Exercise requirements - The expected output is the complete data, reproduced exactly.

==== Exercise data ====

#[global, program] Instance netConn_HalfCloseOk : HalfCloseOk conn := {
  Fin := netFin; patient := patient S && patient E }.
Next Obligation.
  intros n [c|c|c] d e c1 Hr; rewrite ?Read_Nop, ?Read_Net, ?Read_Wrapped in Hr;
    (destruct (Read n c) as [[[d' e'] c']|] eqn:E1; [|done]); cbn [mbind option_bind] in Hr; injection Hr as <- <- <-; [done|..];
    intros Hf Hc; exact (fin_read _ _ _ _ _ E1 (Hf Hc)).
Qed.
Next Obligation.
  intros f c [= <-]. destruct c as [c|c|c]; [cbn; by split_and!|..]; unfold onOptional;
    (destruct CloseRead as [f|] eqn:Ef; [|done]); unfold onCase; destruct (f c) as [e c'] eqn:E1;
    pose proof (closeRead_ok f c Ef) as Hok; rewrite E1 in Hok; cbn in *; naive_solver.
Qed.
Next Obligation.
  intros f c [= <-]. destruct c as [c|c|c]; [cbn; by split_and!|..]; unfold onOptional;
    (destruct CloseWrite as [f|] eqn:Ef; [|cbn; rewrite Ef; by split_and!]); unfold onCase;
    destruct (f c) as [e c'] eqn:E1; pose proof (closeWrite_ok f c Ef) as Hok; rewrite E1 in Hok; cbn in *; naive_solver.
Qed.
Next Obligation.
  intros d [c|c|c]; unfold SetReadDeadline, netConn_Deadline, onCase.
  { destruct (SetReadDeadline d c) as [e c'] eqn:E1. cbn. split_and!; try done. intros bs er Hd. by exists bs, er. }
  all: pose proof (deadline_ok d c) as Hok; cbn zeta in Hok; destruct (SetReadDeadline d c) as [e c'];
    destruct Hok as (H1' & H2' & H3' & H4'); cbn in *; split_and!; [done|done|naive_solver|];
    intros bs er Hd; destruct (H4' bs er Hd) as (bs' & er' & ? & ? & Hp); exists bs', er';
    (split_and!; [done|done|]); intros [? ?]%andb_true_iff; auto.
Qed.
End laws.

(** ** The process *)

Section program.
Context {K B G KK S T E D ST O OU RU : Type} {fuel : nat} `{GVisor ST}.
Context (L : SSCore.Lib K B) `{SSH : !proxyssh.Lib G KK S T} (DecodeNoDelay : gostring -> bool * err).
Context `{HalfCloseOk O, HalfCloseOk S, HalfCloseOk E, Closer O, Closer S, Closer E, LocalAddr S, LocalAddr E}.
Context `{PacketOk OU, PacketOk RU, Closer OU, Closer RU, LocalAddr RU, proxyhttp.NetHTTP}.
Context (hostDial : Z -> gostring -> gostring -> option S * err).
Context (wrapping : AnyProxy K G -> TCPDialer E) (lines : nat).

#[local] Notation any := (AnyProxy K G).
#[local] Notation regs := (registrations (S := S) (T := T) L DecodeNoDelay).
#[local] Notation host := (Host any D ST (netConn S E) RU).

(** What the sessions use: any host, whose registry is the program's and whose
    TCP dials are those of the proxies. *)
Record ofProgram (h : host) : Prop := {
  of_protocols : exists rs, rs ≡ₚ regs /\ protocols (env h) = registered rs;
  of_dial : forall q, dial h q = tcpDial hostDial wrapping lines q }.

Context (h : host) (of_program : ofProgram h).

(** A URL that an inserted key names, and the proxy it is parsed to. *)
Definition named (ls : list (@label O OU)) (u : proxy.URL) : Prop :=
  exists k, LEngine (OInsert (Some k)) ∈ ls /\
    url_Parse (env h) (withScheme (str "socks5") (engine.Proxy k)) = (Some u, None).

====

Task output -
#[global, program] Instance netConn_HalfCloseOk : HalfCloseOk conn := {
  Fin := netFin; patient := patient S && patient E }.
Next Obligation.
  intros n [c|c|c] d e c1 Hr; rewrite ?Read_Nop, ?Read_Net, ?Read_Wrapped in Hr;
    (destruct (Read n c) as [[[d' e'] c']|] eqn:E1; [|done]); cbn [mbind option_bind] in Hr; injection Hr as <- <- <-; [done|..];
    intros Hf Hc; exact (fin_read _ _ _ _ _ E1 (Hf Hc)).
Qed.
Next Obligation.
  intros f c [= <-]. destruct c as [c|c|c]; [cbn; by split_and!|..]; unfold onOptional;
    (destruct CloseRead as [f|] eqn:Ef; [|done]); unfold onCase; destruct (f c) as [e c'] eqn:E1;
    pose proof (closeRead_ok f c Ef) as Hok; rewrite E1 in Hok; cbn in *; naive_solver.
Qed.
Next Obligation.
  intros f c [= <-]. destruct c as [c|c|c]; [cbn; by split_and!|..]; unfold onOptional;
    (destruct CloseWrite as [f|] eqn:Ef; [|cbn; rewrite Ef; by split_and!]); unfold onCase;
    destruct (f c) as [e c'] eqn:E1; pose proof (closeWrite_ok f c Ef) as Hok; rewrite E1 in Hok; cbn in *; naive_solver.
Qed.
Next Obligation.
  intros d [c|c|c]; unfold SetReadDeadline, netConn_Deadline, onCase.
  { destruct (SetReadDeadline d c) as [e c'] eqn:E1. cbn. split_and!; try done. intros bs er Hd. by exists bs, er. }
  all: pose proof (deadline_ok d c) as Hok; cbn zeta in Hok; destruct (SetReadDeadline d c) as [e c'];
    destruct Hok as (H1' & H2' & H3' & H4'); cbn in *; split_and!; [done|done|naive_solver|];
    intros bs er Hd; destruct (H4' bs er Hd) as (bs' & er' & ? & ? & Hp); exists bs', er';
    (split_and!; [done|done|]); intros [? ?]%andb_true_iff; auto.
Qed.
End laws.

(** ** The process *)

Section program.
Context {K B G KK S T E D ST O OU RU : Type} {fuel : nat} `{GVisor ST}.
Context (L : SSCore.Lib K B) `{SSH : !proxyssh.Lib G KK S T} (DecodeNoDelay : gostring -> bool * err).
Context `{HalfCloseOk O, HalfCloseOk S, HalfCloseOk E, Closer O, Closer S, Closer E, LocalAddr S, LocalAddr E}.
Context `{PacketOk OU, PacketOk RU, Closer OU, Closer RU, LocalAddr RU, proxyhttp.NetHTTP}.
Context (hostDial : Z -> gostring -> gostring -> option S * err).
Context (wrapping : AnyProxy K G -> TCPDialer E) (lines : nat).

#[local] Notation any := (AnyProxy K G).
#[local] Notation regs := (registrations (S := S) (T := T) L DecodeNoDelay).
#[local] Notation host := (Host any D ST (netConn S E) RU).

(** What the sessions use: any host, whose registry is the program's and whose
    TCP dials are those of the proxies. *)
Record ofProgram (h : host) : Prop := {
  of_protocols : exists rs, rs ≡ₚ regs /\ protocols (env h) = registered rs;
  of_dial : forall q, dial h q = tcpDial hostDial wrapping lines q }.

Context (h : host) (of_program : ofProgram h).

(** A URL that an inserted key names, and the proxy it is parsed to. *)
Definition named (ls : list (@label O OU)) (u : proxy.URL) : Prop :=
  exists k, LEngine (OInsert (Some k)) ∈ ls /\
    url_Parse (env h) (withScheme (str "socks5") (engine.Proxy k)) = (Some u, None).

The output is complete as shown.